With that being said, coach Mistro noted that interest in playing football for the Jimmies has increased since UJ’s D-II plans became public.

“Our recruiting class is already ahead of where it’s been in years past because we have guys interested in NCAA Division II,” Mistro said.

UJ women’s soccer coach Nick Becker also knows what to expect in the coming months, as a former gradate assistant at Northern State. He’ll be looking at dialing back off-season training hours, which will be capped at eight.

“We’re well over that now, so I think we’ll have to be a little bit more creative on how we can fit under those eight hours,” Becker said.

Jimmie women’s soccer usually squares off against NCAA D-I and D-II opponents in the spring and preseason, giving them a heads up on the road ahead.

“I think the level is much closer for us because of the competition over years,” Becker said. “We’ve spent the last 10 years trying to recruit that level, and when I lose kids, I’m losing them to D-I or D-II schools, not other NAIA schools. So, the (NCAA) blue dot helps us.”

The NSIC, however, doesn’t field men’s soccer, men’s volleyball or women’s wrestling, but Hieb said UJ is working on solutions.

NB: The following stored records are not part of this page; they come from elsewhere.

(** * Scout execution pipeline: executor entry point, agent loop and tools

    A shallow embedding of the edge function [scout-cron]:
      - the [serve] handler of its entry point (index.ts),
      - [cosineSimilarity] and [executeScoutAgent] (agent.ts),
      - [executeSearchTool] and [executeScrapeTool] (tools.ts),
      - the type definitions (types.ts) and [getOpenAIConfig]
        (openai-config.ts).

    JavaScript numbers are binary64 floats where the code computes with them
    (embeddings, similarities) and integers ([Z], [nat]) where it counts or
    reads the clock.  A string is a sequence of code units below 256, one
    character of [string] for each, so that [length], [slice], [substring]
    and [lastIndexOf] count as JavaScript does; the one constant of the code
    with a character outside this range (the arrow in the message about the
    credits) stands as its UTF-8 bytes.  The relational store is a record of
    tables, each a list of rows.  An [async] function whose body can throw
    is a computation in a state-and-exception monad [M].

    What the services answer during one invocation (chat completions,
    Firecrawl, embeddings, the e-mail sender, the insert of the execution)
    is given by an [Oracle]; every statement holds for all of them.  Left
    out are the console log, the analytics events (fired and forgotten), and
    the prompts and the conversation, which only feed the chat completion,
    whose reply the oracle gives for each iteration. *)

From Stdlib Require Import String Ascii List ZArith Bool Arith Lia Floats.
From Stdlib Require Import DecimalString.
Import ListNotations.

#[local] Set Warnings "-register-all".

Local Open Scope list_scope.
Local Open Scope string_scope.

(* ===================================================================== *)
(** * JavaScript strings *)
(* ===================================================================== *)

Module JsString.

Definition dquote : string := String (ascii_of_nat 34) EmptyString.
Definition newline : string := String (ascii_of_nat 10) EmptyString.

(** [s.includes(sub)] *)
Fixpoint includes (s sub : string) : bool :=
  String.prefix sub s ||
  match s with
  | EmptyString => false
  | String _ rest => includes rest sub
  end.

(** The white space of [\s] and of [trim] among the code units below
    256: tab, line feed, vertical tab, form feed, carriage return, space
    and the no-break space U+00A0.  (The other white space characters of
    JavaScript, U+FEFF and U+2028 among them, are code units above
    255.) *)
Definition isSpace (c : ascii) : bool :=
  let n := nat_of_ascii c in
  ((9 <=? n)%nat && (n <=? 13)%nat) || (n =? 32)%nat || (n =? 160)%nat.

Fixpoint trimStart (s : string) : string :=
  match s with
  | EmptyString => EmptyString
  | String c rest => if isSpace c then trimStart rest else s
  end.

Fixpoint trimEnd (s : string) : string :=
  match s with
  | EmptyString => EmptyString
  | String c rest =>
      match trimEnd rest with
      | EmptyString => if isSpace c then EmptyString else String c EmptyString
      | rest' => String c rest'
      end
  end.

(** [s.trim()] *)
Definition trim (s : string) : string := trimEnd (trimStart s).

Fixpoint drop (n : nat) (s : string) : string :=
  match n, s with
  | S k, String _ rest => drop k rest
  | _, _ => s
  end.

(** [s.replace(/<pat>\s*/g, '')] for a literal, non-empty [pat]: every
    occurrence of [pat], scanning from the left, is removed together with
    the white space that follows it.  Each step consumes a character, so
    [String.length s] steps of fuel reach the end of [s]. *)
Fixpoint removeWithSpace (fuel : nat) (pat s : string) : string :=
  match fuel with
  | O => s
  | S fuel' =>
      match s with
      | EmptyString => EmptyString
      | String c rest =>
          if String.prefix pat s
          then removeWithSpace fuel' pat (trimStart (drop (String.length pat) s))
          else String c (removeWithSpace fuel' pat rest)
      end
  end.

Definition replaceAllWithSpace (pat s : string) : string :=
  removeWithSpace (String.length s) pat s.

(** [s.lastIndexOf(c)], [None] for -1 *)
Fixpoint lastIndexOf (c : ascii) (s : string) : option nat :=
  match s with
  | EmptyString => None
  | String d rest =>
      match lastIndexOf c rest with
      | Some i => Some (S i)
      | None => if Ascii.eqb d c then Some 0 else None
      end
  end.

(** Truthiness of a string: the empty string is falsy. *)
Definition nonEmpty (s : string) : bool :=
  match s with EmptyString => false | _ => true end.

(** [`${n}`] for a non-negative integer *)
Definition ofNat (n : nat) : string := NilEmpty.string_of_uint (Nat.to_uint n).

End JsString.

(* ===================================================================== *)
(** * JavaScript values read from response bodies, and thrown errors *)
(* ===================================================================== *)

(** What [response.json()] yields. *)
Inductive json : Type :=
| JNull
| JBool (b : bool)
| JNum (x : float)
| JStr (s : string)
| JArr (items : list json)
| JObj (fields : list (string * json)).

(** A value of type [any]: [None] is [undefined]. *)
Definition jsval : Type := option json.

(** A thrown [Error] object: [error.name] and [error.message]. *)
Record JsError : Type := mkJsError { err_name : string; err_message : string }.

Definition Error (msg : string) : JsError := mkJsError "Error" msg.
Definition TypeError (msg : string) : JsError := mkJsError "TypeError" msg.
Definition AbortError : JsError := mkJsError "AbortError" "The signal has been aborted".

(** The result of evaluating an expression that may throw. *)
Inductive Res (A : Type) : Type :=
| Ok (a : A)
| Throw (e : JsError).
Arguments Ok {A} a.
Arguments Throw {A} e.

Module Js.

Definition truthy (v : jsval) : bool :=
  match v with
  | None | Some JNull => false
  | Some (JBool b) => b
  | Some (JNum x) => negb (PrimFloat.eqb x 0%float || PrimFloat.is_nan x)
  | Some (JStr s) => JsString.nonEmpty s
  | Some (JArr _) | Some (JObj _) => true
  end.

(** [a || b] *)
Definition or (a b : jsval) : jsval := if truthy a then a else b.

“Women’s wrestling can continue to wrestle at opens and compete at the NCAA national championship. Some NSIC teams might eventually crop up,” Hieb said. “We’re looking at affiliated memberships for men’s soccer and men’s volleyball. I feel we’ll be able to find pretty good solutions for both.”

Since joining the GPAC, UJ athletic teams have won nine conference championships and a national championship in volleyball, the school’s first national team championship.

Similar success will take time in the NSIC, but UJ leaders are confident the Jimmies will get there. Teams from the NSIC have claimed 25 national championships since the league’s inception in 1992.

“Student experience is A-1 for me, but what adds to a good student experience is winning games. That’s a pretty fun experience,” Hieb said. “We know there will be some challenges and growing pains, but this is where we think we belong and it’s not about what’s best for us a year from now, or two years from now. It’s about what’s best for our long-term future.”

And UJ’s long-term future will again include plenty of alumni at road games, familiar teams for the local media cover, and bus rides fit for a few peanut butter and jelly sandwiches.

“We will be playing schools that were in our conference at one time or were on our non-conference schedules for decades,” Dr. Peterson said. “If those universities had never left to go to the NCAA, they would be the universities we would still be playing today.

“It definitely feels like we’re back home.”